相容れない二人の恋の行方は

39 好きです

 男女の触れ合いに関して知識もなく素人同然の私は、いざこのような場面に出くわしたら怯えて逃げることしか考えられなかったけど、甘い雰囲気の中でもストレートで嘘のない言葉は心に響くし、優しくゆっくりと溶かされていくようなキスには恥ずかしさも忘れて夢中になってしまうし、離れて涙が出るほど寂しいと感じるほど好きな相手の愛撫には身体が反応して甘い痺れが全身をかけめぐる。

「真由子、足開いて」
「む、無理です……!」

 でも、素直に応じれるかどうかとなると話は別だ。
 キスと身体への愛撫に全身は火照って息を荒くするほどだったけど、どうしてもその先はまだ怖くて頑なに足を開こうとしなかった。
 これも過去のトラウマの一つなのかな。
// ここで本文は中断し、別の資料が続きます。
Lemma omap_insert_perm {A B} (f : A → option B) (l : list A) (i : nat) x y : l !! i = Some x →
  omap f (<[i := y]> l) ++ option_list (f x) ≡ₚ omap f l ++ option_list (f y).
Proof.
  revert i. induction l as [|z l IH]; intros [|i] Hi; simplify_eq/=.
  - destruct (f x), (f y); simpl; rewrite ?app_nil_r; [rewrite <-!Permutation_cons_append; apply Permutation_swap| | |done];
      [symmetry|]; apply Permutation_cons_append.
  - destruct (f z); simpl; [|by apply IH]. apply Permutation_skip. by apply IH.
Qed.
Lemma countb_app {A} (f : A → bool) l1 l2 : countb f (l1 ++ l2) = (countb f l1 + countb f l2)%nat.
Proof. induction l1 as [|x l1 IH]; simpl; [done|]. rewrite IH. lia. Qed.
Lemma countb_unique {A} (f : A → bool) l :
  NoDup l → (∀ x y, x ∈ l → y ∈ l → f x = true → f y = true → x = y) → (countb f l ≤ 1)%nat.
Proof.
  induction 1 as [|x l Hx Hnd IH]; intros Hu; simpl; [lia|].
  destruct (f x) eqn:E; [|apply IH; intros; apply Hu; set_solver].
  assert (countb f l = 0) as ->; [|lia]. apply countb_zero, Forall_forall. intros y Hy.
  destruct (f y) eqn:Ey; [|done]. destruct Hx. rewrite (Hu x y); set_solver.
Qed.

(** Sums over a list. *)
Lemma sum_insert {A} (f : A → nat) l i x y :
  l !! i = Some x → sum_list_with f (<[i := y]> l) + f x = sum_list_with f l + f y.
Proof. revert i. induction l as [|z l IH]; intros [|i] Hl; simplify_eq/=; [lia|]. specialize (IH i Hl). lia. Qed.
Lemma sum_elem {A} (f : A → nat) l i x : l !! i = Some x → f x ≤ sum_list_with f l.
Proof. revert i. induction l as [|z l IH]; intros [|i] Hl; simplify_eq/=; [lia|]. specialize (IH i Hl). lia. Qed.
Lemma concat_elem {A} (ls : list (list A)) x : x ∈ concat ls ↔ ∃ l, l ∈ ls ∧ x ∈ l.
Proof.
  rewrite list_elem_of_In, in_concat. split; intros (l & H1 & H2); exists l; [split; by apply list_elem_of_In|split; by apply list_elem_of_In].
Qed.
Lemma concat_NoDup {A} (ls : list (list A)) : (∀ l, l ∈ ls → NoDup l) →
  (∀ i j l1 l2 x, ls !! i = Some l1 → ls !! j = Some l2 → x ∈ l1 → x ∈ l2 → i = j) → NoDup (concat ls).
Proof.
  induction ls as [|l ls IH]; intros Hn Hd; simpl; [constructor|]. apply NoDup_app. split; [apply Hn; left|]. split.
  - intros x Hx (l' & Hl' & Hx')%concat_elem. apply list_elem_of_lookup in Hl' as [i Hi]. by pose proof (Hd 0%nat (S i) l l' x eq_refl Hi Hx Hx').
  - apply IH; [intros l' Hl'; apply Hn; by right|]. intros i j l1 l2 x H1 H2 H3 H4. pose proof (Hd (S i) (S j) l1 l2 x H1 H2 H3 H4). lia.
Qed.
Lemma sum_zero {A} (f : A → nat) l : (∀ x, x ∈ l → f x = 0) → sum_list_with f l = 0.
Proof. induction l as [|x l IH]; intros H; simpl; [done|]. rewrite (H x) by left. apply IH. intros y Hy. apply H. by right. Qed.
Lemma sum_le {A} (f g : A → nat) l : (∀ x, x ∈ l → f x ≤ g x) → sum_list_with f l ≤ sum_list_with g l.
Proof.
  induction l as [|x l IH]; intros Hfg; simpl; [lia|]. pose proof (Hfg x ltac:(set_solver)). specialize (IH ltac:(set_solver)). lia.
Qed.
さっきは大丈夫って鼻息を荒くして言ったけど……絶対に痛いもん。そこに触れられるのも怖い。
 新谷はついばむようなキスを繰り返すと、吐息がかかるほどの近距離で色気に満ちた表情で言った。

「あまり強引なことはしたくない」
「……あっ、や……っ!」

 言いながら胸に触れた手が、親指でくるくると胸の先を撫でて指先でいじる。そのまま私の耳もとにぐっと唇を寄せた。

「ここはもうこんなに硬くなってるよ」
「あっ……だ、だって……」
「感じてるんだろう? 素直になった方がいい」
「そ、そうじゃなくて……!」

 両手で私の顔を包み込むとじっと私を見下ろした。

「怖がらなくてもいい。相手はボクだよ。真由子を傷つけるようなことはしない」

 この日もう何度目か分からないキスが降ってくるとあっという間に全身を溶かされ、私は小さな決心を胸に身を委ねる。
 身体を撫でていた手がゆっくりと下に降りていくのが分かってぎゅっと目を閉じた。太ももに触れ、内側を撫で、滑るようにして敏感な場所にたどり着き息が止まった。

「分かる真由子、濡れてるよ」

 言われなくても、滑らかに指を動かすその感覚に自分でも分かってしまう。動いてなぞられるだけで身体にピリピリとした軽い電気が走るようなはじめての感覚に私は戸惑う。でもキスが再開されれば全身が熱くなってぼうっとして、何も考えられなくなる。
 唇が解放され胸にキスが落とされれば我慢しきれず声が漏れてしまう。舐めて、吸って、噛んで。痛くなく物足りなさも感じない力加減で私はなすすべなく翻弄されるばかり。

「入れてもいい? 指」

 その言葉の合図から自分の中に確実に埋め込まれていくその異物感に身体をこわばらせる。

「……っ!」
「……痛い?」
「少し……っ、でも、何か変な感じ……」

 思ったほどの痛みはなかったけど、ほっとできない別の感覚に私は動揺する。自分の中で指がさぐるように動いてそのたびに大きく身体が反応する。

「真由子が感じる場所、どこ」
「そ、そんなの……あっ、分かるわけ……な、です……!」
「じゃあボクが見つけてあげる」
「……あ、やっ」

 私の反応を見ながら自分の中で指が動く。身体中が燃えるように熱い、自分のものとは思えない変な声が出ちゃう……きっと今の私とても恥ずかしい姿をしている。泣きそうになって、泣いてしまったらもっと恥ずかしいと思うと必死に耐える。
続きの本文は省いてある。